━━━━━ Task material

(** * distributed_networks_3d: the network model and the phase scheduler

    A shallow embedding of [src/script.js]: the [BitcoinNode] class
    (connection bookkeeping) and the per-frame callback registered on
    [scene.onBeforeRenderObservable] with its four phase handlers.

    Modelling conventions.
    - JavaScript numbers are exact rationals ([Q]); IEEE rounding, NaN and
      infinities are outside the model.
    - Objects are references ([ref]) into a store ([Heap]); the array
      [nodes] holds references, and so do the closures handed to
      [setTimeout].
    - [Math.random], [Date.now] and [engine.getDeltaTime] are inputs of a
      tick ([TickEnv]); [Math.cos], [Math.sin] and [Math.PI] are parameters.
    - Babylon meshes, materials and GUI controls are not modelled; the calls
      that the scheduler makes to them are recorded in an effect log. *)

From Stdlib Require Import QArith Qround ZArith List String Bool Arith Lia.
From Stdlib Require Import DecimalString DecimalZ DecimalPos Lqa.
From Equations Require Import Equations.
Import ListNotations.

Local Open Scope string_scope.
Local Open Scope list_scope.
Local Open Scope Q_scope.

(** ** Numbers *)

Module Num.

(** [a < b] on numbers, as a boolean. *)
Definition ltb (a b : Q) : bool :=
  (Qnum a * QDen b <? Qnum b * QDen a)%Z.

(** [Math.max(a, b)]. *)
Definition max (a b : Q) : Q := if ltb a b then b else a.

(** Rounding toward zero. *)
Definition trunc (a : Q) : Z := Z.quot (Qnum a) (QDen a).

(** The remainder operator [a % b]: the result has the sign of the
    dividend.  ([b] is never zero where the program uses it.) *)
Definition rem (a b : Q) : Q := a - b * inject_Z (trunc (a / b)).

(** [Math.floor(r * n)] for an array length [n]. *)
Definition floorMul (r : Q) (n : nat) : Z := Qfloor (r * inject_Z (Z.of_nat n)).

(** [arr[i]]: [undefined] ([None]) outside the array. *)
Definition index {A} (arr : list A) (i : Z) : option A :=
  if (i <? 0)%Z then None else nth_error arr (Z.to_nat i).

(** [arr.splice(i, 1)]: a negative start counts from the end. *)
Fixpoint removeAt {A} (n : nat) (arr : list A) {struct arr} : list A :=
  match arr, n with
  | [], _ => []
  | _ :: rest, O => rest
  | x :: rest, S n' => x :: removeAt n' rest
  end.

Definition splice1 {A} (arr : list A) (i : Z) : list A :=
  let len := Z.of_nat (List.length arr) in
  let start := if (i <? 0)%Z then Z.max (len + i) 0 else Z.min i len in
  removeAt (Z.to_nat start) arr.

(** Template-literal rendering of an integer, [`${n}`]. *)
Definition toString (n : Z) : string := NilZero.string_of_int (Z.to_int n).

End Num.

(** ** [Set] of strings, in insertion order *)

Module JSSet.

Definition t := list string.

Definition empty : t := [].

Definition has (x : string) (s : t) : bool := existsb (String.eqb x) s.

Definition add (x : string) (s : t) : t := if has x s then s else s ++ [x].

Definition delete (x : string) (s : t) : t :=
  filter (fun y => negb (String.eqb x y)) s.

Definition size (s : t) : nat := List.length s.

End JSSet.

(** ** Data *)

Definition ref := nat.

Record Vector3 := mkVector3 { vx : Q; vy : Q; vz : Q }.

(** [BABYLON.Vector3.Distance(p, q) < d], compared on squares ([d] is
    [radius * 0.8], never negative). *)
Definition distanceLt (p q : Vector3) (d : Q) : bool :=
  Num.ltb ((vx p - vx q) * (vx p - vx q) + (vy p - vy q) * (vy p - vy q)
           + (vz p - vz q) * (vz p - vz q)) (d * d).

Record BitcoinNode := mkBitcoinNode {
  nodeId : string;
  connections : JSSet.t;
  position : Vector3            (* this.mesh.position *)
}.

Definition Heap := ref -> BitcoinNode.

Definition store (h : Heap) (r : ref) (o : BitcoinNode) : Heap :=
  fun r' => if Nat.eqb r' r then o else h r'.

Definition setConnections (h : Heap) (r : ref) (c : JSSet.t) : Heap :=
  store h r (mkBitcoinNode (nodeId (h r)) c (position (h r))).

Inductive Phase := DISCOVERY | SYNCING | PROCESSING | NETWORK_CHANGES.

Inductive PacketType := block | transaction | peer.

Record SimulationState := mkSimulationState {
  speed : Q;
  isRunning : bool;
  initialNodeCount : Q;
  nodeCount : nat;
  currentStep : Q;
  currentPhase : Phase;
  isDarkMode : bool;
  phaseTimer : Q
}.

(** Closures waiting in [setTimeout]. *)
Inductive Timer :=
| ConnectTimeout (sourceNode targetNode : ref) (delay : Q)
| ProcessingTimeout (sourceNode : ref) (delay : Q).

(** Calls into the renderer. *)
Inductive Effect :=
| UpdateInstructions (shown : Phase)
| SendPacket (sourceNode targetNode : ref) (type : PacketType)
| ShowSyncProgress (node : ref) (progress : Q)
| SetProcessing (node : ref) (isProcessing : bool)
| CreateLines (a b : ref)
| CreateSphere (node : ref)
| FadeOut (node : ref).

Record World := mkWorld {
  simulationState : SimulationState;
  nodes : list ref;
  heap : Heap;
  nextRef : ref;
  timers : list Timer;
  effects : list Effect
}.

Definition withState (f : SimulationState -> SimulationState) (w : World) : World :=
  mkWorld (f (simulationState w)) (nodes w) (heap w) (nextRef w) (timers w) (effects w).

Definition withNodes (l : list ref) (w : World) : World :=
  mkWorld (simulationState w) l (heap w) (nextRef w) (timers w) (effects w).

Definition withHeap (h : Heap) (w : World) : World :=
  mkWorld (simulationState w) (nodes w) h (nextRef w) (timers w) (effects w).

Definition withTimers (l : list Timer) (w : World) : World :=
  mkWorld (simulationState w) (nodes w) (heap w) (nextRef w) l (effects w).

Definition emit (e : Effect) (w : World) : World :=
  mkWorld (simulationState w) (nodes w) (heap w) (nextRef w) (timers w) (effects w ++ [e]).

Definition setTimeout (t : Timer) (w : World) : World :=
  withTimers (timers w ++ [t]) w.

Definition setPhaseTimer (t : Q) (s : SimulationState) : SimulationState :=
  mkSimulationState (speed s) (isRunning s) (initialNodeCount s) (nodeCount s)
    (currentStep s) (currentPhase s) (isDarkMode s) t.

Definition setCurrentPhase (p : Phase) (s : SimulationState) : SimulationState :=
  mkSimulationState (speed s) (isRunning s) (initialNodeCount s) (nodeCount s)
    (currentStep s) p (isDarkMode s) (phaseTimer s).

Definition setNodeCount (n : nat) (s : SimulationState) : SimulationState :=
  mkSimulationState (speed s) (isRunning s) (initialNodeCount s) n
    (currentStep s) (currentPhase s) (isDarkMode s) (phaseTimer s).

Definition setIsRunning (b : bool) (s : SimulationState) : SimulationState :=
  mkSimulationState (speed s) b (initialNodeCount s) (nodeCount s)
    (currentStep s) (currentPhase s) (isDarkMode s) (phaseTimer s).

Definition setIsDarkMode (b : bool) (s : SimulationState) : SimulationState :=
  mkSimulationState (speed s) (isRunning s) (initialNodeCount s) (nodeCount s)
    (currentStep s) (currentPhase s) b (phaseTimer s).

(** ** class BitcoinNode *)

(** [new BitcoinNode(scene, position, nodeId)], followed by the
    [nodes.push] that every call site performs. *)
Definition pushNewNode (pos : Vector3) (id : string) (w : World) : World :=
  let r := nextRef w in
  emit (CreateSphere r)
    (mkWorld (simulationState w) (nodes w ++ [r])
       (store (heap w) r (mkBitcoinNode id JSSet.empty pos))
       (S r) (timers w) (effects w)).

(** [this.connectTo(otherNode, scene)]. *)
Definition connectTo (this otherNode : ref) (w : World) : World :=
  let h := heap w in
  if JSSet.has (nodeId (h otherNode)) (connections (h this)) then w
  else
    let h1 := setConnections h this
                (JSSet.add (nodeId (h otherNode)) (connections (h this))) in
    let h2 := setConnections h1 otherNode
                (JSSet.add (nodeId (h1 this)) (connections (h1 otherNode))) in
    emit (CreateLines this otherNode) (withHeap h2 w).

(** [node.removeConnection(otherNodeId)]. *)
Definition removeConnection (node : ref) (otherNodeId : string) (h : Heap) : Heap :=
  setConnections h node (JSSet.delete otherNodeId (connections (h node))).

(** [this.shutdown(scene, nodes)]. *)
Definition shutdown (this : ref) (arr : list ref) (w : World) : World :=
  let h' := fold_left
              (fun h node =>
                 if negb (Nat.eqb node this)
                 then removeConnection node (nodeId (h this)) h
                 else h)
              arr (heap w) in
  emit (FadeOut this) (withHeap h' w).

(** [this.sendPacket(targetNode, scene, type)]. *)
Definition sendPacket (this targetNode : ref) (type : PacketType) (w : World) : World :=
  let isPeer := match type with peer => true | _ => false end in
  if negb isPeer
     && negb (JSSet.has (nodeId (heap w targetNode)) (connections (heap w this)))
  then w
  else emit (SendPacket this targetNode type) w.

━━━━━━━━━━

**Exercise brief:**
Please reproduce the lines from the line with "connections : JSSet.t;" to the line with "Inductive PacketType := block", both ends included, exactly as they appear above.

**Your solution:**
  connections : JSSet.t;
  position : Vector3            (* this.mesh.position *)
}.

Definition Heap := ref -> BitcoinNode.

Definition store (h : Heap) (r : ref) (o : BitcoinNode) : Heap :=
  fun r' => if Nat.eqb r' r then o else h r'.

Definition setConnections (h : Heap) (r : ref) (c : JSSet.t) : Heap :=
  store h r (mkBitcoinNode (nodeId (h r)) c (position (h r))).

Inductive Phase := DISCOVERY | SYNCING | PROCESSING | NETWORK_CHANGES.

Inductive PacketType := block | transaction | peer.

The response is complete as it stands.